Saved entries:
BEGIN

(** * Event-based backtesting: the [BacktestBase] ledger

    A shallow embedding of [src/backtest_base.py].

    The class keeps a cash balance ([amount]), a signed holding ([units]) and
    a trade counter ([trades]); its methods read prices from a data frame
    loaded once by [get_data], mutate the object in place and report on
    standard output.  The embedding threads the object and the output through
    a small state-and-exception monad: a raised exception aborts the rest of
    the method but keeps every mutation made before it, as in Python.

    Numbers.  The methods are written once, over a number system given by the
    class [Number]: the operations the source applies to cash, prices and
    costs.  Two instances follow: [binary64], IEEE 754 double precision, which
    is what CPython and NumPy compute with, and [exact], the rationals, which
    is the arithmetic the specification's worked examples are stated in.
    Python [int]s ([units], [trades], the bar index) are [Z]. *)

From Stdlib Require Import ZArith List String Bool Lia.
From Stdlib Require Import QArith Qcanon Qround Field.
From Stdlib Require Import Floats.
Import ListNotations.
Open Scope string_scope.
Open Scope Z_scope.

Set Implicit Arguments.

(** ** Exceptions *)

(** The exceptions numeric conversions and divisions raise. *)
Inductive arith_exn : Type :=
| ZeroDivisionError
| OverflowError      (* int(inf) *)
| ValueError.        (* int(nan) *)

(** The exceptions a method of the class can raise. *)
Inductive exn : Type :=
| AttributeError (name : string)  (* the object has no attribute [name] *)
| TypeError                       (* None / price *)
| IndexError                      (* bar outside the data frame *)
| FileNotFoundError               (* read_csv *)
| ArithmeticError (e : arith_exn).

Inductive outcome (A : Type) : Type :=
| Return (a : A)
| Raise (e : exn).
Arguments Return {A} a.
Arguments Raise {A} e.

(** ** The number system *)

(** What the source does with cash, prices and costs: [+], [-], [*], [/],
    promotion of an [int] operand and [int(x)]. *)
Class Number (num : Type) : Type := {
  of_int : Z -> num;
  add : num -> num -> num;
  sub : num -> num -> num;
  mul : num -> num -> num;
  truediv : num -> num -> arith_exn + num;
  to_int : num -> arith_exn + Z
}.

Declare Scope num_scope.
Delimit Scope num_scope with num.
Infix "+." := add (at level 50, left associativity) : num_scope.
Infix "-." := sub (at level 50, left associativity) : num_scope.
Infix "*." := mul (at level 40, left associativity) : num_scope.
Open Scope num_scope.

(** The specification rounds an amount to units with [floor]; [spec_floor] is
    that function and [nonneg] the order it is compared under.  They describe
    the specification's words, the source never calls them. *)
Class NumberFloor (num : Type) `{Number num} : Type := {
  spec_floor : num -> arith_exn + Z;
  nonneg : num -> bool;
  to_int_nonneg : forall x, nonneg x = true -> to_int x = spec_floor x
}.

(** ** Python sequence indexing *)

(** [l[bar]]: a negative index counts from the end. *)
Definition iloc {A : Type} (l : list A) (bar : Z) : option A :=
  let n := Z.of_nat (List.length l) in
  if (0 <=? bar) && (bar <? n) then nth_error l (Z.to_nat bar)
  else if (- n <=? bar) && (bar <? 0) then nth_error l (Z.to_nat (bar + n))
  else None.

(** [[True for bar in range(-n, n)]] *)
Definition valid_bar {A : Type} (l : list A) (bar : Z) : Prop :=
  - Z.of_nat (List.length l) <= bar < Z.of_nat (List.length l).

Section Ledger.

Context {num : Type} `{Number num}.

(** ** Data model *)

(** A row of [self.data]: the index label as [str] prints it and the closing
    price.  The [return] column is never read by the class and is not kept;
    [get_data] below records which rows its [dropna] removes. *)
Record bar : Type := mkBar {
  label : string;
  close : num
}.

(** The instance attributes set by [__init__]. *)
Record BacktestBase : Type := mkBacktestBase {
  start : string;
  end_ : string;
  initial_amount : num;
  amount : num;
  ftc : num;
  ptc : num;
  units : Z;
  position : Z;
  trades : Z;
  verbose : bool;
  data : list bar
}.

Definition set_amount (v : num) (s : BacktestBase) : BacktestBase :=
  mkBacktestBase (start s) (end_ s) (initial_amount s) v (ftc s) (ptc s)
                 (units s) (position s) (trades s) (verbose s) (data s).

Definition set_units (v : Z) (s : BacktestBase) : BacktestBase :=
  mkBacktestBase (start s) (end_ s) (initial_amount s) (amount s) (ftc s) (ptc s)
                 v (position s) (trades s) (verbose s) (data s).

Definition set_trades (v : Z) (s : BacktestBase) : BacktestBase :=
  mkBacktestBase (start s) (end_ s) (initial_amount s) (amount s) (ftc s) (ptc s)
                 (units s) (position s) v (verbose s) (data s).

Definition set_data (v : list bar) (s : BacktestBase) : BacktestBase :=
  mkBacktestBase (start s) (end_ s) (initial_amount s) (amount s) (ftc s) (ptc s)
                 (units s) (position s) (trades s) (verbose s) v.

END

** What to produce **
Each record above must be given again exactly as written.

** Expected output **
(** * Event-based backtesting: the [BacktestBase] ledger

    A shallow embedding of [src/backtest_base.py].

    The class keeps a cash balance ([amount]), a signed holding ([units]) and
    a trade counter ([trades]); its methods read prices from a data frame
    loaded once by [get_data], mutate the object in place and report on
    standard output.  The embedding threads the object and the output through
    a small state-and-exception monad: a raised exception aborts the rest of
    the method but keeps every mutation made before it, as in Python.

    Numbers.  The methods are written once, over a number system given by the
    class [Number]: the operations the source applies to cash, prices and
    costs.  Two instances follow: [binary64], IEEE 754 double precision, which
    is what CPython and NumPy compute with, and [exact], the rationals, which
    is the arithmetic the specification's worked examples are stated in.
    Python [int]s ([units], [trades], the bar index) are [Z]. *)

From Stdlib Require Import ZArith List String Bool Lia.
From Stdlib Require Import QArith Qcanon Qround Field.
From Stdlib Require Import Floats.
Import ListNotations.
Open Scope string_scope.
Open Scope Z_scope.

Set Implicit Arguments.

(** ** Exceptions *)

(** The exceptions numeric conversions and divisions raise. *)
Inductive arith_exn : Type :=
| ZeroDivisionError
| OverflowError      (* int(inf) *)
| ValueError.        (* int(nan) *)

(** The exceptions a method of the class can raise. *)
Inductive exn : Type :=
| AttributeError (name : string)  (* the object has no attribute [name] *)
| TypeError                       (* None / price *)
| IndexError                      (* bar outside the data frame *)
| FileNotFoundError               (* read_csv *)
| ArithmeticError (e : arith_exn).

Inductive outcome (A : Type) : Type :=
| Return (a : A)
| Raise (e : exn).
Arguments Return {A} a.
Arguments Raise {A} e.

(** ** The number system *)

(** What the source does with cash, prices and costs: [+], [-], [*], [/],
    promotion of an [int] operand and [int(x)]. *)
Class Number (num : Type) : Type := {
  of_int : Z -> num;
  add : num -> num -> num;
  sub : num -> num -> num;
  mul : num -> num -> num;
  truediv : num -> num -> arith_exn + num;
  to_int : num -> arith_exn + Z
}.

Declare Scope num_scope.
Delimit Scope num_scope with num.
Infix "+." := add (at level 50, left associativity) : num_scope.
Infix "-." := sub (at level 50, left associativity) : num_scope.
Infix "*." := mul (at level 40, left associativity) : num_scope.
Open Scope num_scope.

(** The specification rounds an amount to units with [floor]; [spec_floor] is
    that function and [nonneg] the order it is compared under.  They describe
    the specification's words, the source never calls them. *)
Class NumberFloor (num : Type) `{Number num} : Type := {
  spec_floor : num -> arith_exn + Z;
  nonneg : num -> bool;
  to_int_nonneg : forall x, nonneg x = true -> to_int x = spec_floor x
}.

(** ** Python sequence indexing *)

(** [l[bar]]: a negative index counts from the end. *)
Definition iloc {A : Type} (l : list A) (bar : Z) : option A :=
  let n := Z.of_nat (List.length l) in
  if (0 <=? bar) && (bar <? n) then nth_error l (Z.to_nat bar)
  else if (- n <=? bar) && (bar <? 0) then nth_error l (Z.to_nat (bar + n))
  else None.

(** [[True for bar in range(-n, n)]] *)
Definition valid_bar {A : Type} (l : list A) (bar : Z) : Prop :=
  - Z.of_nat (List.length l) <= bar < Z.of_nat (List.length l).

Section Ledger.

Context {num : Type} `{Number num}.

(** ** Data model *)

(** A row of [self.data]: the index label as [str] prints it and the closing
    price.  The [return] column is never read by the class and is not kept;
    [get_data] below records which rows its [dropna] removes. *)
Record bar : Type := mkBar {
  label : string;
  close : num
}.

(** The instance attributes set by [__init__]. *)
Record BacktestBase : Type := mkBacktestBase {
  start : string;
  end_ : string;
  initial_amount : num;
  amount : num;
  ftc : num;
  ptc : num;
  units : Z;
  position : Z;
  trades : Z;
  verbose : bool;
  data : list bar
}.

Definition set_amount (v : num) (s : BacktestBase) : BacktestBase :=
  mkBacktestBase (start s) (end_ s) (initial_amount s) v (ftc s) (ptc s)
                 (units s) (position s) (trades s) (verbose s) (data s).

Definition set_units (v : Z) (s : BacktestBase) : BacktestBase :=
  mkBacktestBase (start s) (end_ s) (initial_amount s) (amount s) (ftc s) (ptc s)
                 v (position s) (trades s) (verbose s) (data s).

Definition set_trades (v : Z) (s : BacktestBase) : BacktestBase :=
  mkBacktestBase (start s) (end_ s) (initial_amount s) (amount s) (ftc s) (ptc s)
                 (units s) (position s) v (verbose s) (data s).

Definition set_data (v : list bar) (s : BacktestBase) : BacktestBase :=
  mkBacktestBase (start s) (end_ s) (initial_amount s) (amount s) (ftc s) (ptc s)
                 (units s) (position s) (trades s) (verbose s) v.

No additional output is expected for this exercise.